Congress provides about $1 billion for the representation of criminal defendants who can’t afford their own lawyer. The money is split evenly between federal public defender program, which was established in 1970, and private attorneys, who are generally paid $125 an hour to represent defendants who can’t be represented by the public defenders because of conflicts of interest or other reasons.

Because the right to counsel is a constitutional guarantee, the federal defenders have no control over their workloads. When someone is charged and needs a lawyer, they’re appointed. If public defenders have to take fewer cases due to staffing cuts that work will fall to the private lawyers — who cost substantially more than full-time federal defenders, studies have shown.

“There are no actual savings here,” said Tom Hillier, the chief federal public defender in Seattle. “Sooner or later Congress is going to have to come to grips with the fact that they’re destroying institutions, and they’re not saving money.”

Under this year’s cuts, some public defenders lost their jobs and the rest are taking up to 20 days of unpaid leave. The federal public defender’s office in Los Angeles is simply closing for three weeks in September. The chief federal defender in southern Ohio laid himself off.

In New York, the trial of Osama bin Laden’s son-in-law was delayed because the public defenders who were representing him had to take furloughs, and in Boston, the lawyers for the surviving marathon bombing suspect have had to do it amid unpaid time off.

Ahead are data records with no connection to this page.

Lemma contentClusterConfig_nonempty packerBuild c lines :
  contentClusterConfig json_sinks packerBuild c = inl lines → lines ≠ [].
Proof.
  unfold contentClusterConfig.
  set (h0 := add_class "tarmak::fluent_bit" _).
  assert (classes h0 ≠ []) as Hne.
  { intros Hv. by apply app_eq_nil in Hv as [_ ?]. }
  clearbody h0. cbv zeta. intros Heq Hnil. subst lines.
  assert (∀ h, extends h0 h →
    (serialiseHieraData h).1 ++ (serialiseHieraData h).2 ≠ []) as Hs.
  { intros h Hh Hv. apply app_eq_nil in Hv as [Hv _].
    revert Hv. apply serialise_classes. by eapply extends_classes. }
  destruct (elems _) as [|s sinks].
  - injection Heq as Heq. refine (Hs _ _ Heq). unfold var_quoted. hiera.
  - destruct (json_sinks _); [|done]. injection Heq as Heq. refine (Hs _ _ Heq). unfold var_quoted. hiera.
Qed.

Lemma contentInstancePoolConfig_inv conf p role :
  (influx_ok (cl_Kubernetes conf) → ∃ r, contentInstancePoolConfig fmt_float conf p role = Ret r) ∧
  (∀ r, contentInstancePoolConfig fmt_float conf p role = Ret r →
    influx_ok (cl_Kubernetes conf) ∧ (cl_Kubernetes conf ≠ None → r.2 ≠ [])).
Proof.
  unfold contentInstancePoolConfig.
  destruct (kubernetesClusterConfigPerRole_inv fmt_float (cl_Kubernetes conf) role hiera_empty) as [Ht Hi].
  split.
  - intros Hok. destruct (Ht Hok) as [h' ->]. by eexists.
  - intros r. destruct (kubernetesClusterConfigPerRole _ _ _ _) as [h'|] eqn:Hk; simpl; [|done].
    intros [= <-]. destruct (Hi h' eq_refl) as (Hok & _ & Hv). split; [done|]. intros Hn.
    apply serialise_variables. eapply extends_variables; [|exact (Hv Hn)].
    unfold kubernetesInstancePoolConfig, var_quoted. hiera.
Qed.

(** The content of a pool's variables file. *)
Definition pool_variables_lines (k : ClusterKubernetes) (workers : list Pool) (p : Pool)
    (vars labels_taints : list string) : list string :=
  vars ++ (if is_role KubernetesMasterRoleName p && autoscaler_on k then autoscaler_lines workers else [])
  ++ labels_taints
  ++ (if is_role KubernetesEtcdRoleName p
      then ["tarmak::etcd_instances: " +:+ fmt_d (ip_MinCount (p_conf p));
            "tarmak::etcd_mount_unit: " +:+ quoted "var-lib-etcd.mount"] else []).

Section writing.
Context (write_error : string → option error).

(** [ws] are the writes of a pool whose round succeeds. *)
Definition pool_written (conf : Cluster) (k : ClusterKubernetes) (workers : list Pool) (p : Pool)
    (ws : list (string * list string)) : Prop :=
  ∃ cls vars lt,
    contentInstancePoolConfig fmt_float conf (p_conf p) (role_name (p_role p)) = Ret (cls, vars) ∧
    label_taint_lines ValidateLabels p = (lt, None) ∧
    write_error (pool_file p "variables") = None ∧
    ws = (if decide (cls = []) then [] else [(pool_file p "classes", cls)]) ++
         [(pool_file p "variables", pool_variables_lines k workers p vars lt)].

Lemma writeLines_fst file lines w :
  (writeLines write_error file lines w).1 = w ++ (if decide (lines = []) then [] else [(file, lines)]).
Proof. destruct lines; simpl; [by rewrite app_nil_r|done]. Qed.

Lemma writeLines_nonempty file lines w :
  lines ≠ [] → writeLines write_error file lines w = (w ++ [(file, lines)], write_error file).
Proof. by destruct lines. Qed.

Lemma write_pool_ok conf k workers p w w' :
  cl_Kubernetes conf = Some k →
  write_pool fmt_float ValidateLabels write_error conf k workers p w = Ret (w', None) ↔
  ∃ ws, pool_written conf k workers p ws ∧ w' = w ++ ws.
Proof.
  intros Hk. unfold write_pool, pool_written.
  destruct (contentInstancePoolConfig_inv conf (p_conf p) (role_name (p_role p))) as [_ Hne].
  destruct (contentInstancePoolConfig _ _ _ _) as [[cls vars]|]; simpl;
    [|split; [done|by intros (ws & (? & ? & ? & ? & _) & _)]].
  destruct (Hne _ eq_refl) as [_ Hvars]. rewrite Hk in Hvars. specialize (Hvars ltac:(done)). simpl in Hvars.
  destruct (label_taint_lines ValidateLabels p) as [lt [err|]].
  { split; [done|]. by intros (ws & (? & ? & ? & _ & ? & _) & _). }
  destruct (writeLines write_error (pool_file p "classes") cls w) as [w1 e1] eqn:Hw1.
  pose proof (writeLines_fst (pool_file p "classes") cls w) as Hw1'. rewrite Hw1 in Hw1'. simpl in Hw1'.
  set (all := if is_role KubernetesEtcdRoleName p then _ else _).
  assert (all = pool_variables_lines k workers p vars lt) as ->.
  { unfold all, pool_variables_lines.
    destruct (is_role KubernetesEtcdRoleName p), (is_role KubernetesMasterRoleName p && autoscaler_on k);
      by rewrite <- ?(assoc_L (++)), ?app_nil_l, ?app_nil_r. }
  rewrite writeLines_nonempty by (unfold pool_variables_lines; by destruct vars).
  subst w1. simpl. split.
  - intros [= <- Herr]. destruct (write_error (pool_file p "variables")) eqn:He; [done|].
    eexists. split; [by exists cls, vars, lt|]. by rewrite (assoc_L (++)).
  - intros (ws & (cls' & vars' & lt' & [= <- <-] & [= <-] & He & ->) & ->). rewrite He. simpl.
    by rewrite (assoc_L (++)).
Qed.

Lemma write_pools_ok conf k workers pools w w' :
  cl_Kubernetes conf = Some k →
  write_pools fmt_float ValidateLabels write_error conf k workers pools w = Ret (w', None) ↔
  ∃ wss, Forall2 (pool_written conf k workers) pools wss ∧ w' = w ++ concat wss.
Proof.
  intros Hk. revert w. induction pools as [|p pools IH]; intros w; simpl.
  - split.
    + intros [= <-]. exists []. simpl. by rewrite app_nil_r.
    + intros (wss & Hf & ->). inversion Hf; subst. simpl. by rewrite app_nil_r.
  - destruct (write_pool _ _ _ conf k workers p w) as [[w1 [err|]]|] eqn:Hp; simpl.
    + split; [done|]. intros (wss & Hf & _). inversion Hf as [|? ws ? ? Hpw]; subst.
      pose proof (proj2 (write_pool_ok conf k workers p w (w ++ ws) Hk) (ex_intro _ ws (conj Hpw eq_refl))).
      congruence.
    + apply (write_pool_ok conf k workers p w w1 Hk) in Hp as Hp'. destruct Hp' as (ws & Hpw & ->).
      rewrite IH. split.
      * intros (wss & Hf & ->). exists (ws :: wss). simpl. split; [by constructor|]. by rewrite (assoc_L (++)).
      * intros (wss & Hf & ->). inversion Hf as [|? ws' ? wss' Hpw' Hf']; subst.
        pose proof (proj2 (write_pool_ok conf k workers p w (w ++ ws') Hk) (ex_intro _ ws' (conj Hpw' eq_refl))) as Hp'.
        rewrite Hp in Hp'. injection Hp' as ->%(inj (app w)). exists wss'. simpl. by rewrite (assoc_L (++)).
    + split; [done|]. intros (wss & Hf & _). inversion Hf as [|? ws ? ? Hpw]; subst.
      pose proof (proj2 (write_pool_ok conf k workers p w (w ++ ws) Hk) (ex_intro _ ws (conj Hpw eq_refl))).
      congruence.
Qed.

Lemma write_pools_total conf k workers pools w :
  influx_ok (cl_Kubernetes conf) →
  ∃ r, write_pools fmt_float ValidateLabels write_error conf k workers pools w = Ret r.
Proof.
  intros Hok. revert w. induction pools as [|p pools IH]; intros w; simpl; [by eexists|].
  assert (∃ r, write_pool fmt_float ValidateLabels write_error conf k workers p w = Ret r) as [[w1 e] ->].
  { unfold write_pool.
    destruct (contentInstancePoolConfig_inv conf (p_conf p) (role_name (p_role p))) as [Ht _].
    destruct (Ht Hok) as [[cls vars] ->]. simpl. repeat case_match; by eexists. }
  simpl. destruct e; [by eexists|]. apply IH.
Qed.
End writing.
(** Only the result of writing the variables file counts. *)
Lemma write_pool_agree we we' conf k workers p w :
  we (pool_file p "variables") = we' (pool_file p "variables") →
  write_pool fmt_float ValidateLabels we conf k workers p w =
  write_pool fmt_float ValidateLabels we' conf k workers p w.
Proof.
  intros Hp. unfold write_pool.
  destruct (contentInstancePoolConfig _ _ _ _) as [[cls vars]|]; simpl; [|done].
  destruct (label_taint_lines ValidateLabels p) as [lt [err|]]; [done|].
  generalize (writeLines_fst we (pool_file p "classes") cls w).
  generalize (writeLines_fst we' (pool_file p "classes") cls w).
  destruct (writeLines we' _ cls _) as [w1 e1], (writeLines we _ cls _) as [w2 e2]. simpl. intros -> ->.
  unfold writeLines. by rewrite Hp.
Qed.

Lemma write_pools_agree we we' conf k workers pools w :
  (∀ p, p ∈ pools → we (pool_file p "variables") = we' (pool_file p "variables")) →
  write_pools fmt_float ValidateLabels we conf k workers pools w =
  write_pools fmt_float ValidateLabels we' conf k workers pools w.
Proof.
  revert w. induction pools as [|p pools IH]; intros w Hp; simpl; [done|].
  rewrite (write_pool_agree we we') by (apply Hp; by left).
  destruct (write_pool _ _ _ _ _ _ _ _) as [[w1 [err|]]|]; simpl; [done| |done].
  apply IH. intros q Hq. apply Hp. by right.
Qed.
End write_lemmas.

Section theorems.
Context `{MapRange} `{Env}.
Context (fmt_float : spec_float → string).
Context (json_sinks : list LoggingSink → string + error).
Context (ValidateLabels : gmap string string → option string).

(** Writing the hiera data succeeds exactly when the cluster content can
    be built, its file is written, and every pool has content, valid labels
    and taints and a written variables file; the attempted writes are then
    [tarmak.yaml] followed by the files of the pools, in the order of the
    pools, the autoscaler lines of a master naming the worker pools. *)
Theorem writeHieraData_correct write_error packerBuild c w :
  writeHieraData fmt_float json_sinks ValidateLabels write_error packerBuild c = Ret (w, None) ↔
  ∃ lines k wss,
    contentClusterConfig json_sinks packerBuild c = inl lines ∧
    write_error "tarmak.yaml" = None ∧
    cl_Kubernetes (c_conf c) = Some k ∧
    Forall2 (pool_written fmt_float ValidateLabels write_error (c_conf c) k
               (worker_pools k (c_instancePools c))) (c_instancePools c) wss ∧
    w = ("tarmak.yaml", lines) :: concat wss.
Proof.
  unfold writeHieraData.
  destruct (contentClusterConfig json_sinks packerBuild c) as [lines|] eqn:Hc;
    [|split; [done|by intros (? & ? & ? & ? & _)]].
  rewrite writeLines_nonempty by (by eapply contentClusterConfig_nonempty).
  destruct (write_error "tarmak.yaml") eqn:He; [split; [done|by intros (? & ? & ? & _ & ? & _)]|].
  destruct (cl_Kubernetes (c_conf c)) as [k|] eqn:Hk; simpl;
    [|split; [done|by intros (? & ? & ? & _ & _ & ? & _)]].
  rewrite write_pools_ok by done. split.
  - intros (wss & Hf & ->). by exists lines, k, wss.
  - intros (l & k' & wss & [= <-] & _ & [= <-] & Hf & ->). by exists wss.
Qed.

(** Writing the hiera data of a cluster whose configuration was defaulted
    never panics, whatever the writes return. *)
Theorem writeHieraData_returns write_error packerBuild c now conf :
  c_conf c = SetDefaults_Cluster now conf →
  ∃ r, writeHieraData fmt_float json_sinks ValidateLabels write_error packerBuild c = Ret r.
Proof.
  intros Hconf. unfold writeHieraData.
  destruct (contentClusterConfig json_sinks packerBuild c); [|by eexists].
  destruct (writeLines _ _ _ _) as [w [err|]]; [by eexists|].
  assert (∃ k, cl_Kubernetes (c_conf c) = Some k ∧ ck_InfluxDB k ≠ None) as (k & Hk & Hi).
  { rewrite Hconf. eexists. split; [reflexivity|]. simpl. by destruct (ck_InfluxDB _). }
  rewrite Hk. apply write_pools_total. rewrite Hk. by right.
Qed.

When staffing cuts force public defenders to ask for delays in cases or withdraw from cases altogether, it means defendants have to spend more time in pretrial custody — increasing jail costs and raising concerns about the right to a speedy trial, the defenders’ memo noted. The offices have also cut spending on training, travel, expert witnesses and case investigators — all of which can affect the quality of representation and give rise to appeals.

The cuts being required next year are even starker.

—In Seattle, Hillier said he will have to lay off nine employees or his entire office will have to take more than nine weeks of unpaid time off.

—In San Francisco, Federal Public Defender Steven Kalar said he will have to close at least one branch office — possibly Oakland, San Jose, or both — and stop working on certain types of complex cases.

—In the District of Columbia, Federal Public Defender A.J. Kramer said that his office would have to withdraw from a large number of cases. He’s already down 10 positions, out of 35 he would normally be authorized to fill.

“We’re headed to a huge fiscal crisis,” said Seattle U.S. Attorney Jenny Durkan, whose office has added lawyers recently but also remains below historic staffing levels. “If the federal public defender closes shop, we can’t do our work. Everybody we charge, they’re entitled to a lawyer.”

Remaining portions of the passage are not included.